Problem requirements> Please reproduce, exactly and with nothing added, the lines of the material below that run from the one containing "destruct (mapM_total (argmax" to the end.

Data to use>
(** A free-running step from a state with written histories, batch-sized
    finished flags and one loop state per attention object returns a state
    of the same kind, one step later. *)
Lemma free_running_step (ls : LoopState) (k : nat)
  (ro : list tensor) (lo : list (list (list float32)))
  (mo : list (list bool)) :
  step ls = Z.of_nat k ->
  rnn_outputs ls = map Some ro -> List.length ro = S k ->
  logits ls = map Some lo -> List.length lo = k ->
  mask ls = map Some mo -> List.length mo = k ->
  List.length (finished ls) = List.length (go_symbols feed) ->
  List.length (attention_loop_states ls) = List.length att_objects ->
  exists ls',
    body ls = Ok ls' /\
    List.length (input_symbol ls') = List.length (go_symbols feed) /\
    List.length (finished ls') = List.length (go_symbols feed) /\
    List.length (attention_loop_states ls') = List.length att_objects.
Proof.
  intros Hs Hro Hlro Hlo Hllo Hmo Hlmo Hfin Hals.
  unfold Decoder.body.
  destruct (rnn_step_total (input_projection rt self ls) ls Hals)
    as (co & ns & attns & ctxs & als & -> & Hlen & Hlen').
  simpl.
  set (pr := match attns with
             | [] => (co, [])
             | _ :: _ => (linear rt (co :: ctxs) (Some (rnn_size self))
                            "AttnOutputProjection", als)
             end).
  assert (Hpr : List.length (snd pr) = List.length att_objects).
  { unfold pr. destruct attns; simpl; [exact Hlen | apply Hlen'; discriminate]. }
  destruct pr as [output als'] eqn:Epr. simpl in Hpr.
  destruct (logits_shape output) as (Hrows & Hnonempty).
  destruct (mapM_total (argmax (gtb rt)) (_logit_function rt output))
    as (syms & Hsyms).
  { intros row Hrow. specialize (Hnonempty row Hrow).
    destruct row; [congruence | simpl; eauto]. }
  unfold argmax_axis1. rewrite Hsyms. simpl.
  assert (Hlsyms : List.length syms = List.length (go_symbols feed)).
  { apply mapM_Ok in Hsyms. destruct Hsyms as (-> & _). exact Hrows. }
  unfold logical_or. rewrite broadcast2_same_length
    by (unfold equal; rewrite length_map; congruence).
  simpl. rewrite Hs, Hro, Hlo, Hmo.
  rewrite !write_end by lia. simpl.
  eexists. split; [reflexivity|]. simpl.
  split; [assumption|]. split; [|assumption].
  rewrite zip_with_length; [assumption|].
  unfold equal. rewrite length_map. congruence.
Qed.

Reply to the task>
  destruct (mapM_total (argmax (gtb rt)) (_logit_function rt output))
    as (syms & Hsyms).
  { intros row Hrow. specialize (Hnonempty row Hrow).
    destruct row; [congruence | simpl; eauto]. }
  unfold argmax_axis1. rewrite Hsyms. simpl.
  assert (Hlsyms : List.length syms = List.length (go_symbols feed)).
  { apply mapM_Ok in Hsyms. destruct Hsyms as (-> & _). exact Hrows. }
  unfold logical_or. rewrite broadcast2_same_length
    by (unfold equal; rewrite length_map; congruence).
  simpl. rewrite Hs, Hro, Hlo, Hmo.
  rewrite !write_end by lia. simpl.
  eexists. split; [reflexivity|]. simpl.
  split; [assumption|]. split; [|assumption].
  rewrite zip_with_length; [assumption|].
  unfold equal. rewrite length_map. congruence.
Qed.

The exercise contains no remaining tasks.